Background: Mucopolysaccharidosis type Ⅱ (MPS Ⅱ; Hunter syndrome) is an X-linked recessive lysosomal storage disorder with complete penetrance caused by pathogenic variants in the IDS gene. Recently, MPS Ⅱ was added to the Recommended Uniform Screening Panel (RUSP); however, interpreting newborn screening (NBS) results remains challenging due to variable enzyme levels, pseudodeficiency alleles, and clinical variability, complicating severity prediction. Confirmatory genetic testing is needed to ensure accurate diagnosis and avoid unnecessary interventions. We hypothesized that a new population genetics-based in silico classification approach could provide a better diagnostic tool for MPS Ⅱ NBS.

Objective: To comprehensively classify the pathogenicity of IDS missense variants, often difficult to interpret and frequently classified as variants of uncertain significance (VUSs), by analyzing carrier rates in a genomic healthy control database.

Design/Methods: We assessed the allele counts (AC) of IDS missense variants in the Genome Aggregation Database v4.1.0 for each zygosity. Variants were categorized into three groups: 1) possibly pathogenic, with AC = 0 in hemizygous males and AC ≥ 3 in heterozygous females; 2) possibly benign, with AC ≥ 1 in hemizygous males; and 3) probably benign, with AC ≥ 1 in hemizygous males and AC ≥ 2 in homozygous females.
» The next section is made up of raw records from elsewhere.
(* ===== verification/Kernel.v ===== *)
(** * Providers and kernel entry ([src/kernel/kernel.c])

    The choice between the XNU provider and the native one, the boot sequence of
    [kernel_main], and the loop it ends in as a step relation in which the
    processor halts and takes interrupts.  The weak symbols of an XNU provider,
    the memory behind the first heap block and the devices are parameters. *)
From stdpp Require Import relations.
From S2P Require Import Prelude Console Machine.

Local Open Scope Z_scope.

(** The four weak symbols; [None] is an absent symbol.  Each of the first three
    is called at most once, so that its return value is all that matters. *)
Record xnu_symbols := XnuSymbols {
  xnuxx_xnu_provider_available : option Z;
  xnuxx_xnu_provider_init : option Z;
  xnuxx_xnu_provider_start : option Z;
  xnuxx_xnu_provider_idle : bool
}.

(** The loops without exit in which the kernel ends. *)
Inductive main_loop := LoopPanic | LoopXnuIdle | LoopXnuHalt | LoopKeyboard.

#[export] Instance main_loop_eq_dec : EqDecision main_loop.
Proof. solve_decision. Defined.

Definition line (s : string) : list Z := bytes_of_string s ++ [10].

(** A call of a console function on the kernel's terminal. *)
Definition console (f : terminal -> option terminal) : eff kernel unit := fun k =>
  t ← f (term k); Some (tt, set_term t k).

Definition kwrite (text : list Z) : eff kernel unit :=
  console (terminal_write (Some (text ++ [0]))).

Section boot.
Context (sym : xnu_symbols) (dev : device) (ram : Z -> Z -> Z).
Context (gdt_address idt_address : Z).

(** ** Native provider *)

Definition native_provider_init : eff kernel Z :=
  gdt_init gdt_address;;
  idt_init idt_address;;
  pic_init dev;;
  mret 0.

(** [ram a v] is what a read of address [a] gives after [v] was stored there. *)
Definition native_provider_start : eff kernel Z :=
  test ← native_alloc 32 4;
  if decide (test = 0) then mret (-1) else
  event (Store test 3735928559);;
  if decide (ram test 3735928559 <> 3735928559) then mret (-1) else
  native_free test;;
  mret 0.
Lemma located_header hdr hdrlen k next :
  0 <= hdrlen <= Z.of_nat (length hdr) -> 0 <= k < hdrlen ->
  located (take (Z.to_nat hdrlen) hdr ++ concat next) k (Pointer (Some hdr) k) k hdrlen next.
Proof.
  intros Hh Hk. exists hdr. split_and!; try done; try lia.
  rewrite drop_app_within by (rewrite length_take; lia).
  rewrite take_drop_prefix. do 3 f_equal. lia.
Qed.

Lemma located_past fl hdr hdrlen k buf off len next :
  0 <= hdrlen <= Z.of_nat (length hdr) -> hdrlen <= k ->
  0 <= off < len -> len <= Z.of_nat (length buf) ->
  drop (Z.to_nat (k - hdrlen)) fl = drop (Z.to_nat off) (take (Z.to_nat len) buf) ++ concat next ->
  located (take (Z.to_nat hdrlen) hdr ++ fl) k (Pointer (Some buf) off) off len next.
Proof.
  intros Hh Hk Ho Hl Hd. exists buf. split_and!; try done; try lia.
  rewrite (drop_app_exact _ _ _ (Z.to_nat (k - hdrlen))) by (rewrite length_take; lia).
  rewrite Hd, take_drop_prefix. do 3 f_equal. lia.
Qed.

(** Both searches find the byte, or the offset is past the end. *)
Lemma m_hdr_offset_located hdr hdrlen m k :
  0 <= hdrlen <= Z.of_nat (length hdr) -> m <> [] -> Forall mbuf_ok m -> 0 <= k ->
  match m_hdr_offset m hdr hdrlen k with
  | None => False
  | Some None =>
      Z.of_nat (length (take (Z.to_nat hdrlen) hdr ++ concat (mbuf_bytes <$> m))) <= k
  | Some (Some (cp, next, k', len)) =>
      located (take (Z.to_nat hdrlen) hdr ++ concat (mbuf_bytes <$> m)) k cp k' len
        (mbuf_bytes <$> next) /\ next `suffix_of` m
  end.
Proof.
  intros Hh Hne Hok Hk. unfold m_hdr_offset. destruct m as [|m ms]; [done|]. case_decide.
  - pose proof (m_seek_spec (k - hdrlen) m ms ltac:(lia) Hok) as Hseek.
    destruct (m_seek (k - hdrlen) m ms) as [[[m' k'] next]|]; simpl mbind.
    + destruct Hseek as (? & ? & Hsuf & Hd). split; [|by apply suffix_cons_r].
      apply located_past; try done; unfold mbuf_ok in *; lia.
    + rewrite length_app, length_take. lia.
  - split; [|done]. apply located_header; lia.
Qed.
(* ===== verification/UtfData.v ===== *)
(** * The Unicode tables of [src/bsd/vfs/vfs_utfconvdata.h]

    The seven constant arrays that the normalisation code of
    [src/bsd/vfs/vfs_utfconv.c] reads, entry by entry. *)
From Stdlib Require Import ZArith List.
Import ListNotations.

Local Open Scope Z_scope.
(* ===== verification/Utf8.v ===== *)
(** * UTF-8 and UTF-16 ([src/bsd/vfs/vfs_utfconv.c])

    The conversions between UTF-8 and 16-bit Unicode that the file systems use
    for names: [utf8_encodelen], [utf8_encodestr], [utf8_decodestr],
    [utf8_validatestr] and [utf8_normalizestr].  A buffer that is read is the list
    of its elements; a buffer that is written is the list of what has been written
    so far, with its size in bytes.  An access outside a buffer is [None]. *)
From S2P Require Import Prelude UtfData Unicode.

Local Open Scope Z_scope.

Definition EINVAL := 22.
Definition ENAMETOOLONG := 63.

Abbreviation UTF_REVERSE_ENDIAN := (1)%Z.
Abbreviation UTF_NO_NULL_TERM := (2)%Z.
Abbreviation UTF_DECOMPOSED := (4)%Z.
Abbreviation UTF_PRECOMPOSED := (8)%Z.
Abbreviation UTF_ESCAPE_ILLEGAL := (16)%Z.
Abbreviation UTF_SFM_CONVERSIONS := (32)%Z.

Definition has_flag (flags f : Z) : bool := bool_decide (Z.land flags f <> 0).

Definition UCS_ALT_NULL := 9216.
Abbreviation SP_HALF_BASE := (65536)%Z.
Abbreviation SP_HALF_MASK := (1023)%Z.
Abbreviation SP_HIGH_FIRST := (55296)%Z.
Abbreviation SP_HIGH_LAST := (56319)%Z.
Abbreviation SP_LOW_FIRST := (56320)%Z.
Abbreviation SP_LOW_LAST := (57343)%Z.

Definition UNICODE_TO_UTF8_LEN (c : Z) : Z :=
  if decide (c < 128) then 1 else
  if decide (c < 2048) then 2 else
  if decide (Z.land c 63488 = 55296) then 2 else 3.

Definition utf_extrabytes : list Z :=
  replicate 16 0 ++ replicate 8 (-1) ++ [1; 1; 1; 1; 2; 2; 3; -1].

Definition hexdigits : list Z := bytes_of_string "0123456789ABCDEF".

Definition OSSwapInt16 (c : Z) : Z := u16 (Z.lor (Z.shiftl c 8) (Z.shiftr c 8)).

Definition swap_if (swapbytes : bool) (c : Z) : Z := if swapbytes then OSSwapInt16 c else c.

(** ** Encoding *)

(** The next character: of a pending decomposition, or of the input.  [charcnt] is
    always the number of pending and remaining characters.  [Some None] is the end;
    a decomposition into nothing would leave [sequence[0]] unset. *)
Definition next_char (swapbytes decompose : bool) (pending input : list Z)
    : option (option (Z * list Z * list Z)) :=
  match pending, input with
  | c :: pending, _ => Some (Some (c, pending, input))
  | [], [] => Some None
  | [], c :: input =>
      let c := swap_if swapbytes c in
      d ← (if decompose then unicode_decomposeable c else Some false);
      if (d : bool) then
        sequence ← unicode_decompose c;
        match sequence with [] => None | c :: rest => Some (Some (c, rest, input)) end
      else Some (Some (c, [], input))
  end.

(** [utf8_encodelen] replaces slash and NUL in the input only, before it
    decomposes; [Some (Some (c, pending, input))] as above. *)
Definition encodelen_next (swapbytes decompose : bool) (altslash : Z) (pending input : list Z)
    : option (option (Z * list Z * list Z)) :=
  match pending, input with
  | [], c :: input' =>
      let c := swap_if swapbytes c in
      if decide (c = 47) then
        Some (Some (if decide (altslash <> 0) then altslash else 95, [], input'))
      else if decide (c = 0) then Some (Some (UCS_ALT_NULL, [], input'))
      else next_char swapbytes decompose pending input
  | _, _ => next_char swapbytes decompose pending input
  end.

Fixpoint encodelen_loop (fuel : nat) (swapbytes decompose : bool) (altslash : Z)
    (pending input : list Z) (len : Z) : option Z :=
  match fuel with
  | O => None
  | S fuel =>
      r ← encodelen_next swapbytes decompose altslash pending input;
      match r with
      | None => Some len
      | Some (c, pending, input) =>
          encodelen_loop fuel swapbytes decompose altslash pending input (len + UNICODE_TO_UTF8_LEN c)
      end
  end.

(** A character decomposes into at most four, so that four turns per character
    and the last test are enough. *)
Definition utf8_encodelen (ucs : list Z) (altslash flags : Z) : option Z :=
  encodelen_loop (S (4 * length ucs)) (has_flag flags UTF_REVERSE_ENDIAN)
    (has_flag flags UTF_DECOMPOSED) altslash [] ucs 0.

Definition utf8_2 (c : Z) : list Z :=
  [u8 (Z.lor 192 (u8 (Z.shiftr c 6))); u8 (Z.lor 128 (Z.land 63 c))].
Definition utf8_3 (c : Z) : list Z :=
  [u8 (Z.lor 224 (Z.shiftr c 12)); u8 (Z.lor 128 (Z.land 63 (Z.shiftr c 6)));
   u8 (Z.lor 128 (Z.land 63 c))].
Definition utf8_4 (pair : Z) : list Z :=
  [u8 (Z.lor 240 (u8 (Z.shiftr pair 18))); u8 (Z.lor 128 (Z.land 63 (Z.shiftr pair 12)));
   u8 (Z.lor 128 (Z.land 63 (Z.shiftr pair 6))); u8 (Z.lor 128 (Z.land 63 pair))].

Section encode.
Context (swapbytes decompose sfmconv : bool) (altslash buflen bufend : Z).

(** Slash and NUL are replaced; the result code may change. *)
Definition encode_replace (ucs_ch result : Z) : Z * Z :=
  if decide (ucs_ch = 47) then
    if decide (altslash <> 0) then (altslash, result) else (95, EINVAL)
  else if decide (ucs_ch = 0) then (UCS_ALT_NULL, result)
  else (ucs_ch, result).

(** Storing bytes at [utf8p], which must be inside the buffer. *)
Definition emit (out bytes : list Z) : option (list Z) :=
  if decide (Z.of_nat (length out + length bytes) <= buflen) then Some (out ++ bytes) else None.

(** What becomes of one character: a stop with a result code, or the bytes to
    store and the remaining input. *)
Inductive encoded := EncStop (code : Z) | EncBytes (bytes input : list Z).

(** The bytes, or [ENAMETOOLONG] when they do not end before [bufend]. *)
Definition fits (out bytes input : list Z) : encoded :=
  if decide (bufend <= Z.of_nat (length out) + Z.of_nat (length bytes) - 1)
  then EncStop ENAMETOOLONG else EncBytes bytes input.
Pathogenicity was evaluated by in silico analysis, with highly pathogenic candidates in group 1 variants defined by CADD ≥ 20, SIFT < 0.04, and PolyPhen-2 ≥ 0.9 scores.
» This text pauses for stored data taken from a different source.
(** Decomposed output cannot be decomposed further. *)
Lemma decoded_not_decomposeable altslash c :
  scalar c -> Forall (fun x => unicode_decomposeable x = Some false) (decoded true altslash c).
Proof.
  intros (Hc & _). unfold decoded, decoded_unit, utf16_units. destruct (decide (c < 65536)).
  - assert (in_word 16 c) as Hw by (unfold in_word; lia).
    destruct (unicode_decomposeable_total c Hw) as [[] Hd]; rewrite Hd; simpl.
    + destruct (unicode_decompose_ok c Hw) as (r & -> & _ & Hr). simpl.
      apply (Forall_impl _ _ _ Hr). by intros x [_ ?].
    + apply Forall_singleton. unfold restored.
      repeat case_decide; done.
  - assert (0 <= (c - 65536) / 1024 < 1024) by (Z.to_euclidean_division_equations; lia).
    pose proof (Z.mod_pos_bound (c - 65536) 1024 ltac:(lia)).
    repeat apply Forall_cons_2; [apply surrogate_not_decomposeable; lia..|done].
Qed.

Section turn.
Context (decompose sfmconv : bool) (altslash buflen : Z).

Lemma push_stores units d c :
  dec_inv units d -> in_word 16 c -> room buflen d 1 ->
  stores buflen units [c] (d ← push buflen c d; Some (true, d)).
Proof.
  intros Hinv Hc Hroom. destruct (push_inv buflen units d c Hinv Hc Hroom) as (d' & -> & Hinv').
  exists true, d'. split; [done|]. split; [done|]. rewrite (dec_inv_length _ _ Hinv'), length_app.
  rewrite (dec_inv_room _ _ _ _ Hinv) in Hroom. simpl. lia.
Qed.

Lemma decode_unit_stores units d c :
  dec_inv units d -> in_word 16 c -> room buflen d 1 ->
  even_or_fits buflen d (Z.of_nat (length (decoded_unit decompose altslash c))) ->
  stores buflen units (decoded_unit decompose altslash c)
    (decode_unit decompose false altslash buflen c d).
Proof.
  intros Hinv Hc Hroom. unfold decode_unit, decoded_unit.
  destruct (unicode_decomposeable_total c Hc) as [dec Hdec].
  assert ((if decompose then unicode_decomposeable c else Some false) = Some (decompose && dec)) as ->
    by (by destruct decompose).
  rewrite Hdec, bind_some.
  assert (bool_decide (Some dec = Some true) = dec) as -> by (by destruct dec).
  destruct (decompose && dec).
  - destruct (unicode_decompose_ok c Hc) as (r & -> & _ & Hr). intros Hev. rewrite bind_some.
    apply push_all_stores; [done| |by apply (room_mono _ _ 1)|done].
    apply (Forall_impl _ _ _ Hr). by intros x [? _].
  - intros _. rewrite andb_false_r, bind_some. apply push_stores; [done|by apply restored_range|done].
Qed.

Lemma decode_pair_stores units d hi lo :
  dec_inv units d -> 55296 <= hi <= 56319 -> 56320 <= lo <= 57343 -> room buflen d 1 ->
  even_or_fits buflen d 2 ->
  stores buflen units [hi; lo] (decode_pair buflen hi lo d).
Proof.
  intros Hinv Hhi Hlo Hroom Hev. unfold decode_pair.
  pose proof (surrogate_not_combinable hi ltac:(lia)) as Hch.
  pose proof (surrogate_not_combinable lo ltac:(lia)) as Hcl.
  destruct (push_inv buflen units d hi Hinv) as (d' & Hpush & Hinv'); [unfold in_word; lia|done|].
  rewrite Hpush, bind_some. apply push_combcharcnt in Hpush; [|done].
  pose proof (dec_inv_room buflen _ _ 0 Hinv') as Hr'. rewrite length_app in Hr'. simpl in Hr'.
  rewrite (dec_inv_room _ _ _ _ Hinv) in Hroom.
  destruct (at_end buflen d' 0) eqn:Hend.
  - exists false, d'. split; [done|]. apply at_end_true in Hend.
    rewrite (dec_inv_room _ _ _ _ Hinv'), length_app in Hend. simpl in *.
    rewrite (dec_inv_length _ _ Hinv'), length_app. simpl.
    split; [split; [lia|by eexists]|lia].
  - assert (room buflen d' 1) as H1.
    { destruct Hev as [He|Hr]; [by apply (at_end_room _ d' 0)|].
      rewrite (dec_inv_room _ _ _ _ Hinv'), length_app. rewrite (dec_inv_room _ _ _ _ Hinv) in Hr. simpl. lia. }
    destruct (store_inv buflen (units ++ [hi]) d' lo) as (d2 & -> & Hinv2 & _); try done; [unfold in_word; lia|].
    exists true, d2. split; [done|]. rewrite <-app_assoc in Hinv2. split; [done|].
    rewrite (dec_inv_length _ _ Hinv2), length_app.
    rewrite (dec_inv_room _ _ _ _ Hinv'), length_app in H1. simpl in *. lia.
Qed.

(** What the decoder does with a sequence that it accepts. *)
Definition decode_good (c : Z) (d : decoder) : option (bool * decoder) :=
  if decide (c < 65536) then decode_unit decompose false altslash buflen c d
  else decode_pair buflen (55296 + (c - 65536) / 1024) (56320 + (c - 65536) mod 1024) d.

Lemma decode_good_stores units d c :
  dec_inv units d -> scalar c -> room buflen d 1 ->
  even_or_fits buflen d (Z.of_nat (length (decoded decompose altslash c))) ->
  stores buflen units (decoded decompose altslash c) (decode_good c d).
Proof.
  intros Hinv (Hc & _) Hroom Hev. unfold decode_good, decoded, utf16_units in *.
  destruct (decide (c < 65536)).
  - apply decode_unit_stores; [done|unfold in_word; lia|done|done].
  - assert (0 <= (c - 65536) / 1024 < 1024) by (Z.to_euclidean_division_equations; lia).
    pose proof (Z.mod_pos_bound (c - 65536) 1024 ltac:(lia)).
    apply decode_pair_stores; [done|lia|lia|done|done].
Qed.

Lemma seq_of_good_turn {A} c (bad dflt : A) (K : option (bool * decoder) -> A) d :
  scalar c ->
  match seq_of c with
  | SeqBad => bad
  | SeqUnit ch => K (decode_unit decompose false altslash buflen (u16 ch) d)
  | SeqPair hi lo => K (decode_pair buflen (u16 hi) (u16 lo) d)
  | SeqDefault => dflt
  end = K (decode_good c d).
Proof.
  intros (Hc & _). unfold seq_of, decode_good. destruct (decide (c < 65536)).
  - by rewrite (wrap_small 16) by (unfold in_word; lia).
  - assert (0 <= (c - 65536) / 1024 < 1024) by (Z.to_euclidean_division_equations; lia).
    pose proof (Z.mod_pos_bound (c - 65536) 1024 ltac:(lia)).
    by rewrite !(wrap_small 16) by (unfold in_word; lia).
Qed.

Lemma decode_ascii_stores units d b lastchar :
  dec_inv units d -> 1 <= b < 128 -> room buflen d 1 ->
  exists c d', decode_ascii sfmconv altslash buflen b lastchar d = Some d' /\
    dec_inv (units ++ [c]) d' /\ (sfmconv = false -> c = restored altslash b).
Proof.
  intros Hinv Hb Hroom. unfold decode_ascii.
  assert (exists s, (if sfmconv then ucs_to_sfm b lastchar else Some b) = Some s /\ in_word 16 s /\
    (sfmconv = false -> s = b)) as (s & -> & Hs & Hsb).
  { destruct sfmconv; [|exists b; split_and!; [done|unfold in_word; lia|done]].
    destruct (ucs_to_sfm_total b lastchar Hb) as (s & ? & ?). exists s. done. }
  rewrite bind_some.
  destruct (push_inv buflen units d (if decide (s = altslash) then 47 else s) Hinv) as (d' & -> & Hinv');
    [case_decide; [unfold in_word; lia|done]|done|].
  eexists _, d'. split; [done|]. split; [done|]. intros Hsf. rewrite (Hsb Hsf).
  unfold restored. by rewrite (decide_False (P := b = UCS_ALT_NULL)) by (unfold UCS_ALT_NULL; lia).
Qed.

Lemma decode_escape_stores units d b :
  dec_inv units d -> byte_ok b -> Z.even buflen = true -> room buflen d 0 ->
  exists new, stores buflen units new (decode_escape buflen b d).
Proof.
  intros Hinv Hb Hev Hroom. unfold decode_escape. rewrite byte_ok_range in Hb.
  assert (0 <= Z.shiftr b 4 < 16) as H1
    by (rewrite Z.shiftr_div_pow2 by lia; Z.to_euclidean_division_equations; lia).
  assert (0 <= Z.land b 15 < 16) as H2
    by (change 15 with (Z.ones 4); rewrite Z.land_ones by lia; apply Z.mod_pos_bound; lia).
  destruct (at_end buflen d 2) eqn:Hend.
  { exists [37; 37; 37], false, d. split; [done|]. apply at_end_true in Hend.
    rewrite (dec_inv_room _ _ _ _ Hinv) in Hend. rewrite (dec_inv_length _ _ Hinv).
    rewrite (dec_inv_room _ _ _ _ Hinv) in Hroom. simpl in *.
    split; [split; [lia|by exists units]|lia]. }
  apply at_end_room in Hend; [|done]. destruct (sort_run_inv units d Hinv) as (l & -> & Hr).
  destruct (hexdigits_ascii _ H1) as (h1 & -> & Hh1). destruct (hexdigits_ascii _ H2) as (h2 & -> & Hh2).
  rewrite !bind_some.
  assert (dec_inv (units ++ [37]) (Decoder (l ++ [37]) 0)) as I1
    by (apply dec_inv_sorted; [by destruct Hinv|done|done|done]).
  rewrite (dec_inv_room _ _ _ _ Hinv) in Hend.
  assert (length l = length units) as Hl by (apply prioritysort_length, Hr).
  rewrite store_room, bind_some by (unfold room; simpl; rewrite Hl; lia). cbn [ucs combcharcnt].
  destruct (store_inv buflen _ _ h1 I1) as (d2 & -> & I2 & C2);
    [done|unfold in_word; lia|by apply ascii_not_combinable; lia
    |rewrite (dec_inv_room _ _ _ _ I1), length_app; simpl; lia|].
  rewrite bind_some. destruct (store_inv buflen _ _ h2 I2) as (d3 & -> & I3 & _);
    [done|unfold in_word; lia|by apply ascii_not_combinable; lia
    |rewrite (dec_inv_room _ _ _ _ I2), !length_app; simpl; lia|].
  exists [37; h1; h2], true, d3. rewrite <-!app_assoc in I3. split; [done|]. split; [done|].
  rewrite (dec_inv_length _ _ I3), length_app. simpl. lia.
Qed.
End turn.

(** ** The loop *)

Lemma int_of_small n : 0 <= n < 2 ^ 31 -> int_of n = n.
Proof. intros Hn. unfold int_of. rewrite wrap_small by (unfold in_word; lia). by rewrite decide_True by lia. Qed.

(** A sequence is read without leaving the object: its bytes are there, or a NUL
    ends it. *)
Lemma decode_seq_safe b p e :
  128 <= b < 256 -> bytes_ok p -> zget utf_extrabytes (Z.shiftr b 3) = Some e -> 0 <= e ->
  e <= Z.of_nat (length p) \/ 0 ∈ p ->
  exists s, decode_seq e b p = Some s /\
    (s = SeqBad \/ exists c, scalar c /\ 128 <= c /\ b :: take (Z.to_nat e) p = utf8_bytes c /\ s = seq_of c).
Proof.
  intros Hb Hp He H0 Hread. destruct (decide (e <= Z.of_nat (length p))) as [Hl|Hl].
  { by apply decode_seq_sound. }
  destruct Hread as [?|Hin]; [lia|]. rewrite extrabytes_of in He by done. injection He as <-.
  exists SeqBad. split; [|by left].
  assert (forall b2 b3, 0 ∈ [b2; b3] -> is_trail b2 = false \/ is_trail b3 = false) as Hnul.
  { intros b2 b3 Hb23. apply elem_of_cons in Hb23 as [<-|Hb23]; [by left|].
    apply list_elem_of_singleton in Hb23 as <-. by right. }
  repeat case_decide; try lia; (destruct p as [|b2 [|b3 [|b4 p]]]; simpl in Hl; try lia).
  all: try (by apply elem_of_nil in Hin).
  - apply list_elem_of_singleton in Hin as <-. reflexivity.
  - apply list_elem_of_singleton in Hin as <-. reflexivity.
  - unfold decode_seq. simpl. destruct (Hnul b2 b3 Hin) as [->| ->]; [done|]. by destruct (is_trail b2).
Qed.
Results: Of the 365 IDS variants in the database, 214 were classified into groups 2 and 3. Among these, over ten variants have been reported in MPS Ⅱ patients per HGMD, suggesting they are likely pseudodeficiency or mild phenotype alleles due to their presence in healthy males. Pathogenicity score distributions varied across the groups, with highly pathogenic predictions more common in group 1. Newly identified potentially pathogenic variants in group 1 included p.Leu359Val, p.Leu259Ile, p.Asp532Val, p.Val44Met. Notably, p.Leu259 and p.Asp532 may represent hot-spot variants in MPS II.
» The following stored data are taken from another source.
Definition clfree (c : clist) (h : kheap) : clist * kheap :=
  let h := match c_cs c with Null => h | _ => kfree_data (c_cn c) h end in
  let h := match c_cq c with Some _ => kfree_data (QMEM (c_cn c)) h | None => h end in
  (set_cq (set_cs c Null) None, h).

(** [*p & 0xff], with [TTY_QUOTE] when the ring has quote bits and the one of [p]
    is set. *)
Definition cell (c : clist) (p : Z) : option Z :=
  cs ← contents (c_cs c);
  b ← zget cs p;
  let ch := Z.land b 255 in
  match c_cq c with
  | None => Some ch
  | Some cq => q ← isset cq p; Some (if (q : bool) then Z.lor ch TTY_QUOTE else ch)
  end.

(** A pointer that reached the end of the ring goes back to its start. *)
Definition wrapped (c : clist) (p : Z) : Z := if decide (p = c_ce c) then 0 else p.

(** [if (clp->c_cc == 0) clp->c_cf = clp->c_cl = 0]. *)
Definition reset_if_empty (c : clist) : clist :=
  if decide (c_cc c = 0) then set_cl (set_cf c None) None else c.

Definition getc (c : clist) : option (Z * clist) :=
  if decide (c_cc c = 0) then Some (-1, c) else
  f ← offset (c_cf c);
  ch ← cell c f;
  let c := set_cf c (Some (wrapped c (f + 1))) in
  Some (ch, reset_if_empty (set_cc c (c_cc c - 1))).

(** The size of the next run of [q_to_b] and [ndflush]: what is contiguous from
    [c_cf], at most [count]. *)
Definition drain_run (c : clist) (f l count : Z) : Z :=
  let cc := u64 (l - f) in
  let cc := if decide (l <= f) then u64 (c_ce c - f) else cc in
  if decide (INT_MAX < cc \/ count < cc) then count else cc.

Definition drained (c : clist) (f cc : Z) : clist :=
  let c := set_cc c (c_cc c - cc) in
  set_cf c (Some (wrapped c (f + cc))).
Conclusion(s): Our data suggest that analyzing genomic information, such as allele count and zygosity, from healthy control databases can be a new approach to distinguishing pathogenic from pseudodeficiency alleles in X-linked diseases with complete penetrance. Future in vitro analyses are necessary to confirm the pathogenicity of these variants.